• [Task statement]: Below are some records; work out how many of their lines contain "with" and give the number only.
[Start of Attachment]
(** [response[key] = v], one setter per key that the function assigns. *)
Definition set_database (v : string) (r : DatabaseReport) : DatabaseReport :=
  {| backend := backend r; database := v; database_url := database_url r;
     database_name := database_name r; connection_status := connection_status r;
     collections := collections r |}.

Definition set_database_url (v : string) (r : DatabaseReport) : DatabaseReport :=
  {| backend := backend r; database := database r; database_url := Some v;
     database_name := database_name r; connection_status := connection_status r;
     collections := collections r |}.

Definition set_database_name (v : string) (r : DatabaseReport) : DatabaseReport :=
  {| backend := backend r; database := database r; database_url := database_url r;
     database_name := Some v; connection_status := connection_status r;
     collections := collections r |}.

Definition set_connection_status (v : string) (r : DatabaseReport) : DatabaseReport :=
  {| backend := backend r; database := database r; database_url := database_url r;
     database_name := database_name r; connection_status := v;
     collections := collections r |}.

Definition set_collections (v : list string) (r : DatabaseReport) : DatabaseReport :=
  {| backend := backend r; database := database r; database_url := database_url r;
     database_name := database_name r; connection_status := connection_status r;
     collections := v |}.

(** [s[:n]]; a string is the sequence of its bytes here, which is the
    sequence of its characters when the text is ASCII. *)
Definition str_prefix (n : nat) (s : string) : string := String.substring 0 n s.

(** Truth value of what [os.getenv] returns: unset and empty are false. *)
Definition env_set (v : option string) : bool :=
  match v with
  | Some (String _ _) => true
  | _ => false
  end.

(** [test_database], lines 29-57; [db] is [None] when no database is
    configured and [url] is [os.getenv("DATABASE_URL")].  Nothing but
    [list_collection_names()] raises on a handle of this type, so the outer
    handler (lines 54-55) has nothing to catch and is left out. *)
Definition test_database (db : option Database) (url : option string) : DatabaseReport :=
  let response :=
    {| backend := "✅ Running";
       database := "❌ Not Available";
       database_url := None;
       database_name := None;
       connection_status := "Not Connected";
       collections := [] |} in
  match db with
  | Some h =>
      let response := set_database "✅ Available" response in
      let response :=
        set_database_url (if env_set url then "✅ Set" else "❌ Not Set") response in
      let response :=
        set_database_name (default "✅ Connected" (db_name h)) response in
      let response := set_connection_status "Connected" response in
      match list_collection_names h with
      | inr names =>
          let response := set_collections (take 10 names) response in
          set_database "✅ Connected & Working" response
      | inl e =>
          set_database ("⚠️ Connected but Error: " +:+ str_prefix 80 e) response
      end
  | None => set_database "⚠️ Available but not initialized" response
  end%string.

(** ** Schema exposure ([get_schema], src/main.py) *)

Module Schema.
Record collection : Type := {
  name : string;
  model : string;
  fields : list string
}.
End Schema.

(** The value of the key [collections] of what [get_schema] returns. *)
Definition get_schema : list Schema.collection :=
  [ {| Schema.name := "sensorevent";
       Schema.model := "SensorEvent";
       Schema.fields :=
         [ "timestamp: datetime";
           "temperature_c: float";
           "gas_ppm: int";
           "aqi: int";
           "location.lat: float";
           "location.lng: float";
           "notes: str?";
           "source: str" ] |} ]%string.

(** An entry [path: type] of the field list, split at the colon, and the
    path at its dot. *)
Fixpoint split_at (c : ascii) (s : string) : string * option string :=
  match s with
  | EmptyString => (EmptyString, None)
  | String a s' =>
      if Ascii.eqb a c then (EmptyString, Some s')
      else let '(l, r) := split_at c s' in (String a l, r)
  end.

Definition drop_space (s : string) : string :=
  match s with
  | String " " s' => s'
  | _ => s
  end.

(** The declared type that a value shows. *)
Definition shows_type (ty : string) (v : value) : bool :=
  match v with
  | VDatetime _ => String.eqb ty "datetime"
  | VFloat _ => String.eqb ty "float"
  | VInt _ => String.eqb ty "int"
  | VStr _ => String.eqb ty "str" || String.eqb ty "str?"
  | VNone => String.eqb ty "str?"
  | _ => false
  end.

(** An entry describes a serialised event: the field at its path is there
    and of its type; the fields of an absent location are excused. *)
Definition entry_describes (d : doc) (entry : string) : bool :=
  let '(path, ty) := split_at ":" entry in
  let ty := drop_space (default EmptyString ty) in
  match split_at "." path with
  | (k, None) =>
      match d !! k with
      | Some v => shows_type ty v
      | None => false
      end
  | (k, Some sub) =>
      match d !! k with
      | Some (VDoc fs) =>
          match (list_to_map fs : doc) !! sub with
          | Some v => shows_type ty v
          | None => false
          end
      | Some VNone => true
      | _ => false
      end
  end.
[End of Attachment]
• [Written solution]: 10